Desde hoy, el gallego y el vasco son oficialmente galego y euskera, respectivamente. Tal vez no ganarán mucho, pero tampoco pierden nada.
La oficialidad se las otorga el Congreso de los Diputados, donde los representantes de ambas regiones pueden utilizar o su lengua regional, si creen representar solo a los ciudadanos gallegos o vascos, o la lengua del resto de representados, que incluye, grosso modo, a canarios, andaluces, castellanoleoneses y manchegos, murcianos, etcétera, aunque no a los aragoneses ni a los asturianos, cuyos representantes autonómicos ya deben estar viendo el modo de tramitar la oficialización también del aragonés y el bable (y, en el caso del bable, porque no se impone el eonaviego, lengua tan bien acomodada e impasible entre los ríos Eo y Navia como conforme e indiferente lo está la fala en el Valle de Jálama, entre San Martín de Trevejo, Eljas y Valverde). Y, casi por lo mismo (pero no igual), tampoco la lengua de los representados mayoritariamente incluye a los habitantes de la Comunitat Valenciana ni a los del Govern Illes Balears, puesto que ya que la denominación oficial de ambos territorios sugiere que los habitantes de Castellón, Valencia y Alicante pronto tendrán también lengua oficial en el Congreso, el valencià, y subraya la obviedad de que tanto los de Menorca y Mallorca como los de Ibiza y Formentera, aun sin ser catalanes, tienen ya el català en el Congreso, que también desde hoy es lengua oficial.
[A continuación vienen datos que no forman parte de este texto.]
Lemma calculate_loop_spec start table levels cur rest tot :
  decodes start table levels -> ascending (start - 1) levels ->
  start - 1 <= cur -> 0 <= rest ->
  calculate_loop table cur rest tot
  = Ok (Z.max 0 (Z.min rest (cur + rest - curve_end (start - 1) levels)),
        tot + minted (start - 1) levels cur (cur + rest)).
Proof.
  revert start levels cur rest tot.
  induction table as [|pl table IH]; intros start [|l levels] cur rest tot D A Hc Hr; try done.
  { simpl. f_equal. f_equal; lia. }
  cbn [calculate_loop]. destruct D as (Ef & Lf & Et & Lt & Ep & Lp & D).
  destruct A as (L & P & A). cbn [minted curve_end].
  pose proof (curve_end_above _ _ A) as He.
  destruct (Z.eqb_spec rest 0) as [->|Nr].
  { rewrite Z.add_0_r, minted_empty by done.
    assert (overlap (start - 1) (hi l) cur cur = 0) as -> by (unfold overlap; lia).
    rewrite Z.mul_0_l, Z.div_0_l by lia. f_equal. f_equal; lia. }
  unfold ToAmount, FromAmount, UnitPrice.
  rewrite (new_int_digits _ _ Et Lt), (new_int_digits _ _ Ef Lf), (new_dec_digits _ _ Ep Lp).
  cbn [mbind res_bind].
  assert (Ehi : hi l + 1 - 1 = hi l) by lia. rewrite Ehi.
  specialize (IH (hi l + 1) levels). rewrite Ehi in IH.
  destruct (Z.leb_spec (hi l) cur) as [Hcur|Hcur].
  { rewrite (IH cur rest tot D A Hcur Hr).
    assert (overlap (start - 1) (hi l) cur (cur + rest) = 0) as -> by (unfold overlap; lia).
    by rewrite Z.mul_0_l, Z.div_0_l, Z.add_0_l by lia. }
  destruct (Z.leb_spec (start - 1) cur); [|lia].
  destruct (Z.ltb_spec cur (hi l + 1)); [|lia]. cbn [negb andb].
  destruct (Z.eqb_spec (price l * 10 ^ 14) 0); [lia|].
  set (room := hi l + 1 - cur - 1). set (burn := if rest <? room then rest else room).
  assert (Hb : burn = Z.min rest (hi l - cur)) by (subst burn room; zcases; lia).
  assert (Eo : overlap (start - 1) (hi l) cur (cur + rest) = burn) by (unfold overlap; lia).
  rewrite Eo, quo_exact by lia. destruct (Z.le_gt_cases rest (hi l - cur)) as [Hle|Hgt].
  - (* the burn ends in this level *)
    assert (burn = rest) as -> by lia. rewrite Z.sub_diag.
    assert (Hstop : forall c t, calculate_loop table c 0 t = Ok (0, t)) by (by destruct table).
    rewrite Hstop, (minted_below (hi l)) by (done || lia). f_equal. f_equal; lia.
  - assert (burn = hi l - cur) as Eb by lia. rewrite Eb.
    replace (cur + (hi l - cur)) with (hi l) by lia.
    rewrite IH by (done || lia). replace (hi l + (rest - (hi l - cur))) with (cur + rest) by lia.
    f_equal. f_equal; [lia|].
    replace (minted (hi l) levels (hi l) (cur + rest)) with (minted (hi l) levels cur (cur + rest)); [lia|].
    by apply minted_from; [|lia..].
Qed.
O congresual, al menos.
"El nacionalismo catalán ya ha renunciado a la lengua como singularidad identitaria, sustituyéndola por la independencia
Congresuales las tres, solo el catalán parecería tener algo que perder con esta institucionalización, en contraste con el gallego y el vasco. Y es que en España, desde la transición política, nunca se ha discutido sobre el hecho de que únicamente había dos lenguas: el castellano y el catalán. Otra cosa sería saber por qué. Pero lo cierto es que el galego se restringía básicamente al lirismo de Rosalía de Castro y Álvaro Cunqueiro (el obispo apócrifo de Mondoñedo) y el euskera se recogía clandestinamente en las casas de la burguesía vasca y los confesionarios (los curas vascos, qué especie). Hoy, como ayer, el galego sigue siendo gallego y el euskera sigue siendo vasco. Pero el catalán ha sido siempre el catalán, la otra lengua, por razones que pueden ir desde la concentración demográfica hasta la tradición literaria, cualquier cosa. Con razón (aunque sin ella), si en algo ha insistido el nacionalismo catalán es en la lengua como rasgo diferencial, el hecho que los distingue del resto, su seña de identidad: europeos sin ser españoles. Así las cosas, a los nacionalistas catalanes no debería gustarles ahora que el catalán esté en pie de igualdad con el gallego y el vasco, compartiendo cooficialidad. (Por no hablar, claro, de las otras lenguas que empezarán a empujar también para tener encaje en la Constitución, aprovechando que la Constitución va a desencajarse para hacer un encaje de mayor calado.) En resumen, los nacionalistas han utilizado siempre la lengua como moneda de cambio (nunca mejor dicho) para singularizar su financiación, entendiendo por singularizar lo que se puede entender cuando los términos «singularizar» y «financiación» van juntos: más que a los demás.
Sin embargo, el nacionalismo catalán ya ha renunciado a la lengua como singularidad identitaria, sustituyéndola por la independencia, la cual le está siendo también útil, no como moneda de cambio (tiempos de Pujol) sino como contrato social (tiempos de Puigdemont). Da lo mismo si en España las lenguas proliferan y aspiran todas a ser al menos congresuales. Da lo mismo si el catalán debe comparti rahora espacio y rango con ellas. El nacionalismo catalán ha renunciado a la singularidad identitaria de la lengua por la singularidad identitaria de la independencia, su nuevo hecho diferencial. Ha renunciado al nacionalismo por el independentismo.
Mientras, el gallego y el vasco andan aún por la cooficialidad. Pero ya congresuales, eh.